**Goal of the exercise:** One number is the whole answer: how many lines of the records include "else".

[Opening Data records section]

Lemma terminal_closes status goal cause n m :
  is_terminal status = true → ends tl (terminal job att status goal cause) n (Ok tt) m → closes m.
Proof.
  intros Hst (s & i & E1 & E)%ends_bind. pose proof (status_closed _ _ _ E1) as Hc.
  destruct (is_terminal s).
  { apply ends_le in E. apply (closed_stays tl _ i); auto. }
  apply ends_bind in E as (u & i1 & _ & E). apply ends_bind in E as (records & i2 & _ & E).
  apply ends_append in E as (j & Hj & _ & Hrun & Hin); [|done].
  apply (closed_stays tl _ (S j)); [done|lia|]. eapply ended_closed; try done.
  unfold TERMINAL_EVENT_TYPES. apply list_elem_of_fmap. exists status. split; [done|].
  by apply bool_decide_eq_true in Hst.
Qed.

Lemma settle_closes e n m : ends tl (settle_failure job att e) n (Ok tt) m → closes m.
Proof.
  intros (u & i & _ & E)%ends_bind. destruct e; by eapply terminal_closes in E.
Qed.

Lemma resume_closes spec n m : ends tl (resume_after_response job att spec) n (Ok tt) m → closes m.
Proof.
  intros (records & i & _ & E)%ends_bind. apply ends_bind in E as (u & i1 & _ & E).
  destruct records as [|record records].
  - apply ends_bind in E as (events & i2 & _ & E). apply ends_bind in E as (response & i3 & _ & E).
    apply ends_bind in E as ([ref|] & i4 & _ & E); [|by eapply terminal_closes in E].
    do 6 apply ends_bind in E as (? & ? & _ & E). by eapply terminal_closes in E.
  - apply ends_bind in E as (u1 & i2 & _ & E). by eapply terminal_closes in E.
Qed.

Lemma indeterminate_closes events n m :
  ends tl (fail_indeterminate_invocation job att events) n (Ok tt) m → closes m.
Proof.
  intros E. do 3 apply ends_bind in E as (? & ? & _ & E). by eapply terminal_closes in E.
Qed.

Lemma invoke_closes spec admission subject envelope inputs n m :
  ends tl (invoke_subject job att spec admission subject envelope inputs) n (Ok None) m → closes m.
Proof.
  intros E. do 4 apply ends_bind in E as (? & ? & _ & E).
  apply ends_catch in E as ([r|e] & i & _ & E); [by destruct E|].
  apply ends_bind in E as ([] & i1 & E & [_ ->]). by apply settle_closes in E.
Qed.

Lemma run_subject_closes spec admission subject envelope inputs n m :
  ends tl (run_subject job att spec admission subject envelope inputs) n (Ok tt) m → closes m.
Proof.
  intros (rem & i & _ & E)%ends_bind. destruct (rem <=? 0)%Z; [by eapply terminal_closes in E|].
  apply ends_bind in E as ([r|] & i1 & E1 & E).
  - do 7 apply ends_bind in E as (? & ? & _ & E). by eapply terminal_closes in E.
  - apply invoke_closes in E1. destruct E as [_ ->]. done.
Qed.
End returns.

Lemma attempt_closes tl job att n m :
  timeline tl → ends tl (execute_attempt wired job att) n (Ok tt) m → closed (db_at tl m) (xj_run_id job).
Proof.
  intros Ht E. unfold execute_attempt in E.
  apply ends_bind in E as (u & i & _ & E). apply ends_bind in E as (status & i1 & E1 & E).
  pose proof (status_closed tl Ht job _ _ _ E1) as Hc.
  destruct (is_terminal status).
  { apply ends_le in E. apply (closed_stays tl _ i1); auto. }
  apply ends_bind in E as ([spec admission] & i2 & _ & E).
  apply ends_bind in E as (subject & i3 & _ & E). apply ends_bind in E as (v & i4 & _ & E).
  apply ends_bind in E as ([envelope inputs] & i5 & _ & E).
  apply ends_bind in E as (status' & i6 & E6 & E).
  pose proof (status_closed tl Ht job _ _ _ E6) as Hc'.
  destruct (is_terminal status').
  { apply ends_le in E. apply (closed_stays tl _ i6); auto. }
  apply ends_bind in E as (events & i7 & _ & E). unfold response_counts in E.
  destruct (_ <? _)%nat; [by eapply indeterminate_closes in E|].
  destruct (0 <? _)%nat; [by eapply resume_closes in E|]. by eapply run_subject_closes in E.
Qed.

(** C5: an attempt that returns has closed its Run: when [execute_attempt] ends without an
    error, at whatever point earlier attempts stopped and whatever others did meanwhile,
    the Run is terminal. And an attempt always ends or waits for an answer: no branch of it
    runs for ever. *)
Theorem attempt_returns_terminal tl job att n m :
  timeline tl → ends tl (execute_attempt wired job att) n (Ok tt) m →
  closed (db_at tl m) (xj_run_id job) ∧ ¬ gets_stuck tl (execute_attempt wired job att) n.
Proof. intros Ht E. split; [by eapply attempt_closes|eapply only_not_stuck, attempt_fenced]. Qed.

(** C6: an attempt that lost its lease writes nothing more: every store command of an
    attempt carries its fence, so from the instant the fence is superseded each command the
    attempt still issues raises and leaves the store as it was. *)
Theorem superseded_attempt_silent tl job att k n m c w r :
  timeline tl → superseded (db_at tl k) (lease_of job att) → k ≤ m →
  reaches tl (execute_attempt wired job att) n (is_command c) m → acts (Command c) (tl m) w r →
  w_store w = w_store (tl m) ∧ ∃ e, r = Raise e.
Proof.
  intros Ht Hs Hle Hr [(env & Ep & _)|(_ & -> & ->)]; [|split; [done|by eexists]].
  apply (reaches_in tl (fenced_call (lease_of job att))) in Hr as (B & x & Hf & Hx);
    [|apply attempt_fenced]. destruct x; try done. cbn in Hf, Hx. subst c0.
  destruct (timeline_evolves tl k m Ht Hle) as [He _].
  destruct (dead_fence_raises _ c env (w_store (tl m)) Hf) as [e Hx].
  { eapply superseded_not_live, superseded_evolves; [exact He|done]. }
  rewrite perform_exec, Ep in Hx. unfold outcome in Hx. cbn in Hx. injection Hx as -> Hx.
  split; [done|]. destruct r as [a|e']; [done|by exists e'].
Qed.
End attempts.

(** ** The theorems on the offline Run *)

Lemma subject_starts_once_witness : starts_at_most 1 incident_process.
Proof.
  exact (proj2 (subject_starts_once None incident_history incident_job incident_attempt incident_job
    incident_attempt 0 0 21 21 incident_timeline eq_refl incident_reaches incident_reaches)).
Defined.

Lemma attempt_returns_terminal_witness : closed (db_at incident_history incident_length) "run_0".
Proof.
  exact (proj1 (attempt_returns_terminal None incident_history incident_job incident_attempt 0
    incident_length incident_timeline incident_ends)).
Defined.

(** The Run is cancelled while its job is leased; the attempt sees that it is terminal, but
    before it completes the job somebody else has. *)
Definition incident_cancel : command := Append (Scenario.request "run.cancelled"
  (PRunTerminal (MkRunTerminalPayload cancelled (GoalStateTerminalResult GNotAssessable)
     "cancelled by the user" [] [])) None None false).
Definition cancelled_state : St := Eval vm_compute in after incident_claimed incident_cancel.
Definition completed_state : St := Eval vm_compute in
  after cancelled_state (Complete (lease_of incident_job incident_attempt) None).

Definition overtaken (n : nat) : World :=
  incident_world (if (n <? 3)%nat then cancelled_state else completed_state).

Lemma overtaken_timeline : timeline overtaken.
Proof.
  split.
  - change (reachable cancelled_state).
    apply (reachable_steps incident_claimed); [exact incident_reachable|].
    apply (exec_steps _ incident_cancel _ (Ok tt)). vm_compute. reflexivity.
  - intros [|[|[|n]]].
    1,2: change (steps cancelled_state cancelled_state); apply rtc_refl.
    + change (steps cancelled_state completed_state).
      apply (exec_steps _ (Complete (lease_of incident_job incident_attempt) None) _ (Ok tt)).
      vm_compute. reflexivity.
    + change (steps completed_state completed_state). apply rtc_refl.
Qed.

Definition last_complete : command := Complete (lease_of incident_job incident_attempt) None.

Lemma overtaken_reaches : reaches overtaken incident_process 0 (is_command last_complete) 3.
Proof.
  right. exists 0%nat, (Ok tt). split; [lia|]. split; [left; split; [done|by exists scn_env; vm_compute]|].
  right. exists 1%nat, (Ok cancelled). split; [lia|]. split; [left; split; [done|by exists scn_env; vm_compute]|].
  left. split; [done|lia].
Qed.

Lemma superseded_attempt_silent_witness : ∃ e, snd (exec last_complete scn_env completed_state) = Raise e.
Proof.
  destruct (superseded_attempt_silent None overtaken incident_job incident_attempt 3 0 3 last_complete
    (overtaken 3) (snd (exec last_complete scn_env completed_state)) overtaken_timeline) as [_ He].
  - exists (default (attempt_at completed_state)
      (db_attempts (st_db completed_state) !! f_attempt_id (lease_of incident_job incident_attempt))).
    split; [vm_compute; reflexivity|]. left. vm_compute. discriminate.
  - lia.
  - exact overtaken_reaches.
  - left. exists scn_env. split; [vm_compute; reflexivity|split; reflexivity].
  - exact He.
Defined.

[Closing Data records section]

**Result of the task:** 2